Data shown —
+---+
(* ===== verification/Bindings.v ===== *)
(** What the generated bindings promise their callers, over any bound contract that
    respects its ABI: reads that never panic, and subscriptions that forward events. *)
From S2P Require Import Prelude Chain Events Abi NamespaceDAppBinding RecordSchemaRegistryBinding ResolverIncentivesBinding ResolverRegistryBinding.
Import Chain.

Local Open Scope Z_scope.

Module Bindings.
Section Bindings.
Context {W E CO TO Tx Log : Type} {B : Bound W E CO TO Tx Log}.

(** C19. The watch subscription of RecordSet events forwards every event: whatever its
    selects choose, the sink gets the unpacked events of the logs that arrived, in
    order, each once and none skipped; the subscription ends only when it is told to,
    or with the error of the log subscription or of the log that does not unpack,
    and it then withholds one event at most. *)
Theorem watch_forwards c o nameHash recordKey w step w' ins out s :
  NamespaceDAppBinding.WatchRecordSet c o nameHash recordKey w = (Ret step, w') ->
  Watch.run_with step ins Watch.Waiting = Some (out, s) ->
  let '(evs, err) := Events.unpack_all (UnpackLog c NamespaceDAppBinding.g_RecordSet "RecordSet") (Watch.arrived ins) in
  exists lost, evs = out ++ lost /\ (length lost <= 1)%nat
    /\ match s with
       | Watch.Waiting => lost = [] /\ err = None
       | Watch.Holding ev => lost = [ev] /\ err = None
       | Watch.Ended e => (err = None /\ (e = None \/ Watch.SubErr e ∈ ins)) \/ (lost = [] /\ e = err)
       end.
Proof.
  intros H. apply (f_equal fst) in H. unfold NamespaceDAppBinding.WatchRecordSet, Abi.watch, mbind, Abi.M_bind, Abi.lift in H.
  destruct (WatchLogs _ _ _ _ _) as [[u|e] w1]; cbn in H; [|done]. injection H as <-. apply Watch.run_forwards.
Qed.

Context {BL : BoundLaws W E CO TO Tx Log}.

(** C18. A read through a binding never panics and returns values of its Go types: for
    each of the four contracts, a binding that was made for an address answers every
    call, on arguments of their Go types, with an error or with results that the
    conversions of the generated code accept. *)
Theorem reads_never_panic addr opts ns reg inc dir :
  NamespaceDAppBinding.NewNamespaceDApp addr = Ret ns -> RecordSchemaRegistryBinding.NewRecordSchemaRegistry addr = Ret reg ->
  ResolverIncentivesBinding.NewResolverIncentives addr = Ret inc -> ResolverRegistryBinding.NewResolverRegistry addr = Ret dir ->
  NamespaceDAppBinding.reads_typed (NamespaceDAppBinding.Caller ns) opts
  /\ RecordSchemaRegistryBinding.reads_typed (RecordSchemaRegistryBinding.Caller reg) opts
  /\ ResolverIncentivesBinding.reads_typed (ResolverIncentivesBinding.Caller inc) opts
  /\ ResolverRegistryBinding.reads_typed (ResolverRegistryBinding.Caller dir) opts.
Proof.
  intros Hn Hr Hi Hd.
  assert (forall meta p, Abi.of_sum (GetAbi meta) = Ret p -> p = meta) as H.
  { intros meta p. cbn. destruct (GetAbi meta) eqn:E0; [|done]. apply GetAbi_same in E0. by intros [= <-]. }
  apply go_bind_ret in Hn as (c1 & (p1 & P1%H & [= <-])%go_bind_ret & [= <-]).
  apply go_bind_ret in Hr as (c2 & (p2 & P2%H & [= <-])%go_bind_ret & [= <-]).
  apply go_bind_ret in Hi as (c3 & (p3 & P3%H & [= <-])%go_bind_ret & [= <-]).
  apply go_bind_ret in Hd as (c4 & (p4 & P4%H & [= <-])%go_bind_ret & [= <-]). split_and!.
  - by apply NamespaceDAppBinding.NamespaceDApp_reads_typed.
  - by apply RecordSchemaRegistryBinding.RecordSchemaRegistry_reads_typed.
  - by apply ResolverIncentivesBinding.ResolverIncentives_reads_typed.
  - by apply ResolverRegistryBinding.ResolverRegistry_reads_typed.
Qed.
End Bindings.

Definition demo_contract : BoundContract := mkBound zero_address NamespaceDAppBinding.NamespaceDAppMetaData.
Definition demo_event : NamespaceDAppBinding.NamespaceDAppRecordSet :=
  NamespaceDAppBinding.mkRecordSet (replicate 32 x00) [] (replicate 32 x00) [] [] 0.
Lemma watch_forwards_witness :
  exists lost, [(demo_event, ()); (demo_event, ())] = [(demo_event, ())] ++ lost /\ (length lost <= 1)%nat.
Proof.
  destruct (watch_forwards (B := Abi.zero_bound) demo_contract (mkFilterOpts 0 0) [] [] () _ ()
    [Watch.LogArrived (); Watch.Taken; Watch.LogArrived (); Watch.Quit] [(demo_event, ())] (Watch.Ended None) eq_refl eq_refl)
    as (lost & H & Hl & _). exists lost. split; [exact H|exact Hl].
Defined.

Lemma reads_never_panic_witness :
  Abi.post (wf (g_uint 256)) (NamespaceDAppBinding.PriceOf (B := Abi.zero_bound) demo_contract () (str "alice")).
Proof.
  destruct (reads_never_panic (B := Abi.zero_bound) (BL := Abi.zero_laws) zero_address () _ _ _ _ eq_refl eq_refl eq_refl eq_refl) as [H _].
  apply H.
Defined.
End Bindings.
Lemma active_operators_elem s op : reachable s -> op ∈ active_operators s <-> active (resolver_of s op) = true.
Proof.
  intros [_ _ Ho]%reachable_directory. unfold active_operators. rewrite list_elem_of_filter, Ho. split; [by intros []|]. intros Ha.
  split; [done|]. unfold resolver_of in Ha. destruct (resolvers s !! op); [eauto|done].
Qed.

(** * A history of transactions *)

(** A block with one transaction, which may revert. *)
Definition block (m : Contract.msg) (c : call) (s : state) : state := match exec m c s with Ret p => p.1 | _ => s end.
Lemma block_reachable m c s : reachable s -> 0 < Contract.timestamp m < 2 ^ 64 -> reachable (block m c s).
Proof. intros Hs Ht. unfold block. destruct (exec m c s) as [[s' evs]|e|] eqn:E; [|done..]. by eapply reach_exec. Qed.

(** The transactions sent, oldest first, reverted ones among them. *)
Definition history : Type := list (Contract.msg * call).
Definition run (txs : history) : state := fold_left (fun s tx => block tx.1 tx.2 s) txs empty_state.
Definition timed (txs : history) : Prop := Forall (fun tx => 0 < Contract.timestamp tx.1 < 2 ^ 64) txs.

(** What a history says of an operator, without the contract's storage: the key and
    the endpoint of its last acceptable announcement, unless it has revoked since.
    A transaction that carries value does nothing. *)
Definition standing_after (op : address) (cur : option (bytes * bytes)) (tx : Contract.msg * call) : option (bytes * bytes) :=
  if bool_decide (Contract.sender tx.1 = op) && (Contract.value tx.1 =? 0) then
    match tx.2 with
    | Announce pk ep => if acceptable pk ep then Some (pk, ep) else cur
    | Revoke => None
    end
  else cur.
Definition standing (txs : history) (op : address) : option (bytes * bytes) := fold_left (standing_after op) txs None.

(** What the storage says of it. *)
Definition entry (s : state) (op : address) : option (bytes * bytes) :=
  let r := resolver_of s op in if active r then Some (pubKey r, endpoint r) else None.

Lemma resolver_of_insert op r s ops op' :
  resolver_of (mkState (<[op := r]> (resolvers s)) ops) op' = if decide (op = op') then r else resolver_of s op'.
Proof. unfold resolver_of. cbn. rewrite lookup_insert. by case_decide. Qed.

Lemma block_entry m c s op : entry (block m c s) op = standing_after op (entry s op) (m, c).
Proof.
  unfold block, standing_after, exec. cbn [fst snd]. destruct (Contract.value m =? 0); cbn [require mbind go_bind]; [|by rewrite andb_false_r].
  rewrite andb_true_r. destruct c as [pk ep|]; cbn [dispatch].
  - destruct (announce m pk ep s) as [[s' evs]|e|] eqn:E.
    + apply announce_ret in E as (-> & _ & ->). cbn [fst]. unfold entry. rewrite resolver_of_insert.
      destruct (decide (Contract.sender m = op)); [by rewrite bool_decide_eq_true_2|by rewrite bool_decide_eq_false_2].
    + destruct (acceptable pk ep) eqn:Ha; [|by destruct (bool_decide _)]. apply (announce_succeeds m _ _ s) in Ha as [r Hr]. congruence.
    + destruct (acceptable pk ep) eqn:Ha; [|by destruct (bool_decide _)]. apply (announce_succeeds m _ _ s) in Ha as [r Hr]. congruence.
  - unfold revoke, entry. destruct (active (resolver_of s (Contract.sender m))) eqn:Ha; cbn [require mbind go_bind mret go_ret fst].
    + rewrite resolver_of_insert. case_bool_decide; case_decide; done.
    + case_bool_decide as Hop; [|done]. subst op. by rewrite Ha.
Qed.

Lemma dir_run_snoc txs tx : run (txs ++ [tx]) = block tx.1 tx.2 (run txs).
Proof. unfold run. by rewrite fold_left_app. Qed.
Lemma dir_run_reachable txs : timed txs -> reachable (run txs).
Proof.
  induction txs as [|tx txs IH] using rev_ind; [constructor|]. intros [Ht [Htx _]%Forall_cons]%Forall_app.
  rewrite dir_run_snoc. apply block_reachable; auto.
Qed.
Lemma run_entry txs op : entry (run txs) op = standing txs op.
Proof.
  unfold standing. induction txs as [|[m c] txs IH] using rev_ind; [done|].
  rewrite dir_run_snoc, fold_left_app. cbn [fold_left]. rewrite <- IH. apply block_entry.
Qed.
+---+
Your instructions — Both the line containing "Watch.run_with step ins" and the line containing "intros H. apply" belong in the answer. Print them and every line above that falls between them exactly, and no others.

Result for this exercise —
  Watch.run_with step ins Watch.Waiting = Some (out, s) ->
  let '(evs, err) := Events.unpack_all (UnpackLog c NamespaceDAppBinding.g_RecordSet "RecordSet") (Watch.arrived ins) in
  exists lost, evs = out ++ lost /\ (length lost <= 1)%nat
    /\ match s with
       | Watch.Waiting => lost = [] /\ err = None
       | Watch.Holding ev => lost = [ev] /\ err = None
       | Watch.Ended e => (err = None /\ (e = None \/ Watch.SubErr e ∈ ins)) \/ (lost = [] /\ e = err)
       end.
Proof.
  intros H. apply (f_equal fst) in H. unfold NamespaceDAppBinding.WatchRecordSet, Abi.watch, mbind, Abi.M_bind, Abi.lift in H.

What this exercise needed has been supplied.